TASK REQUIREMENTS – Give back exactly the lines of the entries below from the line with "canon, babybear; lia." to the line with "(** *** Multiplicities *)", inclusive, and only those.
[[ RECORD EXCERPTS open ]]
(** The depth that the public values claim. *)
Definition claimed_depth : Z := public !!! PUBLIC_TREE_DEPTH_OFFSET.

(** The real rows are exactly the first rows; there are as many as the depth,
    or one if the depth is zero. *)
Lemma trace_shape :
  is_u8 claimed_depth →
  ∃ k, (k < length trace)%nat ∧ last_step k = 1 ∧
    Z.of_nat k + has_node k = claimed_depth ∧
    (∀ j, (j <= k)%nat → real j = 1 ∧ step j = Z.of_nat j) ∧
    (∀ j, (j < k)%nat → last_step j = 0) ∧
    (∀ j, (k < j < length trace)%nat → Forall (λ x, x = 0) (R j)).
Proof.
  intros Hd. destruct trace_height as [Hh Hh']. destruct trace_first as (Hr & _ & Hs).
  destruct (trace_run (length trace) 0) as (k & Hk & Hl & Hreal & Hlast); [lia|lia|done|done|].
  destruct (Hreal k ltac:(lia)) as [Hrk Hsk]. pose proof (trace_window k ltac:(lia)) as W.
  exists k. split; [lia|]. split; [done|]. split.
  - destruct (w_stop _ _ _ _ _ W Hrk Hl) as [E _].
    destruct (w_public _ _ _ _ _ W Hrk) as (_ & Ed & _). rewrite Hsk, Ed in E.
    apply canon_eq; [| |exact E].
    + destruct (w_node_bit _ _ _ _ _ W) as [-> | ->]; unfold canon, babybear; lia.
    + unfold in_range, canon, babybear, claimed_depth in *. lia.
  - split; [intros j Hj; apply Hreal; lia|]. split; [intros j Hj; apply Hlast; lia|].
    intros j Hj. apply (w_padding _ _ _ _ _ (trace_window j ltac:(lia))).
    by apply (trace_padding k).
Qed.

(** *** Multiplicities *)

Lemma row_interactions i :
  (i < length trace)%nat → Forall (λ p, bit p.2) (membership_lookups (R i)) ∧
  0 <= weight (membership_lookups (R i)) <= 3.
Proof.
  intros Hi. pose proof (trace_window i Hi) as W. unfold membership_lookups, weight. cbn [fold_right snd].
  destruct (w_real _ _ _ _ _ W) as [-> | ->], (w_first_bit _ _ _ _ _ W) as [-> | ->],
    (w_node_bit _ _ _ _ _ W) as [-> | ->]; unfold bit;
    (split; [repeat constructor; cbn; lia|lia]).
Qed.

Lemma zero_row_cell row k :
  length row = NUM_MEMBERSHIP_COLS → Forall (λ x, x = 0) row → (k < NUM_MEMBERSHIP_COLS)%nat →
  row !!! k = 0.
Proof.
  intros Hl H Hk. destruct (lookup_lt_is_Some_2 row k) as [x Hx]; [by rewrite Hl|].
  rewrite (list_lookup_total_correct _ _ _ Hx). exact (list.Forall_lookup_1 _ _ _ _ H Hx).
Qed.

Lemma zero_row_weight row :
  length row = NUM_MEMBERSHIP_COLS → Forall (λ x, x = 0) row → weight (membership_lookups row) = 0.
Proof.
  intros Hl H. unfold weight, membership_lookups. cbn [fold_right snd].
  rewrite !(zero_row_cell row) by (done || by_compute). lia.
Qed.

Lemma rows_weight rows bound :
  Forall (λ row, 0 <= weight (membership_lookups row) <= bound) rows →
  0 <= weight (concat (membership_lookups <$> rows)) <= bound * Z.of_nat (length rows).
Proof.
  induction 1 as [|row rows Hr H IH]; [cbn; lia|]. rewrite fmap_cons. cbn [concat length].
  rewrite weight_app. lia.
Qed.

Lemma trace_interactions :
  is_u8 claimed_depth →
  Forall (λ p, bit p.2) (concat (membership_lookups <$> trace)) ∧
  0 <= weight (concat (membership_lookups <$> trace)) <= 768.
Proof.
  intros Hd. destruct (trace_shape Hd) as (k & Hk & _ & Ek & _ & _ & Hpad). split.
  { apply Forall_concat, Forall_fmap, list.Forall_lookup_2. intros i row Hi.
    pose proof (lookup_lt_Some _ _ _ Hi). rewrite <- (list_lookup_total_correct _ _ _ Hi).
    by apply row_interactions. }
  rewrite <- (take_drop (S k) trace), fmap_app, concat_app, weight_app.
  assert (H1 : 0 <= weight (concat (membership_lookups <$> take (S k) trace))
                 <= 3 * Z.of_nat (length (take (S k) trace))).
  { apply rows_weight, list.Forall_lookup_2. intros i row Hi.
    apply lookup_take_Some in Hi as [Hi _]. pose proof (lookup_lt_Some _ _ _ Hi).
    rewrite <- (list_lookup_total_correct _ _ _ Hi). by apply row_interactions. }
  assert (H2 : 0 <= weight (concat (membership_lookups <$> drop (S k) trace))
                 <= 0 * Z.of_nat (length (drop (S k) trace))).
  { apply rows_weight, list.Forall_lookup_2. intros i row Hi. rewrite lookup_drop in Hi.
    pose proof (lookup_lt_Some _ _ _ Hi). rewrite <- (list_lookup_total_correct _ _ _ Hi).
    rewrite zero_row_weight; [lia|apply trace_row; lia|]. apply Hpad. lia. }
  rewrite length_take in H1. unfold in_range in Hd.
  destruct (w_node_bit _ _ _ _ _ (trace_window k Hk)) as [E|E]; rewrite E in Ek; lia.
Qed.

(** *** The Merkle path in the rows *)

Section Claim.
Context {HF : HashFns} {BL : Blake3Laws HF}.
Variables (p : ClaimPublicInputs) (binding : list Z).
Hypothesis Hp : wf_public p.
Hypothesis Hpublic : public = public_layout binding p.
Hypothesis Htuples : ∀ i v, (i < length trace)%nat → (v, 1) ∈ membership_lookups (R i) →
  ∃ c, wf_compression c ∧ v = b2z <$> tuple_bytes c.

Lemma public_id : public !!! PUBLIC_SUB_TREE_ID_OFFSET = sub_tree_id p.
Proof. by rewrite Hpublic. Qed.

Lemma public_index : cells public PUBLIC_LEAF_INDEX_OFFSET 8 = b2z <$> be_bytes 8 (leaf_index p).
Proof. by rewrite Hpublic. Qed.

Lemma public_depth : public !!! PUBLIC_TREE_DEPTH_OFFSET = tree_depth p.
Proof. by rewrite Hpublic. Qed.

Lemma public_root : cells public PUBLIC_ROOT_OFFSET 32 = b2z <$> per_sub_tree_root p.
Proof.
  destruct Hp as (_ & _ & _ & Hr & _). rewrite Hpublic. rewrite cells_slice.
  2: { rewrite length_public_layout by done. change PUBLIC_ROOT_OFFSET with 10%nat. lia. }
  unfold slice, public_layout. rewrite !app_assoc.
  rewrite <- (app_assoc _ (b2z <$> per_sub_tree_root p)).
  rewrite drop_app_length' by (by rewrite !length_app, length_fmap, length_be_bytes).
  apply take_app_length'. by rewrite length_fmap.
Qed.

(** A row with a node hash computes it. *)
Lemma row_node i :
  (i < length trace)%nat → real i = 1 → has_node i = 1 →
  ∃ l r, is_hash l ∧ is_hash r ∧ cells (R i) COL_LEFT_NODE 32 = b2z <$> l ∧
    cells (R i) COL_RIGHT_NODE 32 = b2z <$> r ∧
    cells (R i) COL_CURRENT_NODE 32 = b2z <$> node_hash_v2 l r.
Proof.
  intros Hi Hr Hh. destruct (Htuples i (field_tuple (node_first_lookup_exprs (R i))) Hi) as (c1 & W1 & E1).
  { unfold membership_lookups. rewrite Hr, Hh. right. left. }
  destruct (Htuples i (field_tuple (node_second_lookup_exprs (R i))) Hi) as (c2 & W2 & E2).
  { unfold membership_lookups. rewrite Hr, Hh. right. right. left. }
  destruct (node_tuples_inv (R i) c1 c2) as (l & r & Hl & Hr' & Ec & El & Er & Ecur);
    [by apply trace_row|done..|].
  exists l, r. repeat (split; [done|]). rewrite Ecur.
  change c2 with (snd (c1, c2)). rewrite Ec. by rewrite node_compressions_node_hash.
Qed.

(** One row steps up the path, with its sibling. *)
Lemma row_step i z x :
  (i < length trace)%nat → real i = 1 → has_node i = 1 → index_bits (R i) z → 0 <= z →
  is_hash x → cells (R i) COL_PREV_NODE 32 = b2z <$> x →
  ∃ s, is_hash s ∧ is_hash (step_up node_hash_v2 z x s) ∧
    cells (R i) COL_CURRENT_NODE 32 = b2z <$> step_up node_hash_v2 z x s.
Proof.
  intros Hi Hr Hh Hb Hz Hx Ex. destruct (row_node i Hi Hr Hh) as (l & r & Hl & Hrr & El & Er & Ec).
  pose proof (cells_hash _ _ _ Ec) as Hc. pose proof (trace_window i Hi) as W.
  pose proof (w_direction _ _ _ _ _ W Hh) as Hd.
  rewrite <- (Nat.add_0_r COL_REMAINING_INDEX_BITS), (Hb 0%nat) in Hd by lia.
  cbn [Z.of_nat] in Hd. rewrite Z.bit0_odd in Hd.
  unfold step_up. rewrite land_1_mod, Zmod_odd.
  destruct (Z.odd z) eqn:Eo; cbn [Z.b2z Z.eqb] in *.
  - destruct (w_right _ _ _ _ _ W Hh Hd) as [E1 E2].
    rewrite Ex in E2. rewrite Er in E2. apply (inj (fmap b2z)) in E2 as ->. by exists l.
  - destruct (w_left _ _ _ _ _ W Hh Hd) as [E1 E2].
    rewrite Ex, El in E1. apply (inj (fmap b2z)) in E1 as ->. by exists r.
Qed.

Lemma rows_path k n i z x :
  (k < length trace)%nat → last_step k = 1 → (∀ j, (j <= k)%nat → real j = 1 ∧ has_node j = 1) →
  (∀ j, (j < k)%nat → last_step j = 0) →
  (k - i = n)%nat → (i <= k)%nat → index_bits (R i) z → 0 <= z < 2 ^ 64 →
  is_hash x → cells (R i) COL_PREV_NODE 32 = b2z <$> x →
  ∃ path, length path = S n ∧ Forall is_hash path ∧
    walk node_hash_v2 z x path = per_sub_tree_root p.
Proof.
  intros Hk Hlk Hreal Hlast. revert i z x. induction n as [|n IH]; intros i z x Hn Hi Hb Hz Hx Ex;
    destruct (Hreal i Hi) as [Hr Hh];
    destruct (row_step i z x ltac:(lia) Hr Hh Hb ltac:(lia) Hx Ex) as (s & Hs & Hu & Ec).
  - assert (i = k) as -> by lia. exists [s]. split; [done|]. split; [by constructor|]. cbn [walk].
    destruct (w_stop _ _ _ _ _ (trace_window k Hk) Hr Hlk) as [_ E].
    rewrite Ec, public_root in E. by apply (inj (fmap b2z)) in E.
  - pose proof (w_transition _ _ _ _ _ (trace_window_inner i ltac:(lia)) eq_refl) as (_ & _ & _ & _ & H).
    destruct (H Hr (Hlast i ltac:(lia))) as (_ & Ep & Es & Et).
    destruct (IH (S i) (z / 2) (step_up node_hash_v2 z x s)) as (path & Hl & Hf & Hw).
    + lia.
    + lia.
    + by apply (index_bits_next (R i)).
    + split; [apply Z.div_pos; lia|]. apply Z.div_lt_upper_bound; lia.
    + done.
    + by rewrite Ep.
    + exists (s :: path). cbn [length walk]. split; [by rewrite Hl|]. split; [by constructor|done].
Qed.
[[ RECORD EXCERPTS closed ]]
RESULT OF THIS EXERCISE –
    + destruct (w_node_bit _ _ _ _ _ W) as [-> | ->]; unfold canon, babybear; lia.
    + unfold in_range, canon, babybear, claimed_depth in *. lia.
  - split; [intros j Hj; apply Hreal; lia|]. split; [intros j Hj; apply Hlast; lia|].
    intros j Hj. apply (w_padding _ _ _ _ _ (trace_window j ltac:(lia))).
    by apply (trace_padding k).
Qed.

(** *** Multiplicities *)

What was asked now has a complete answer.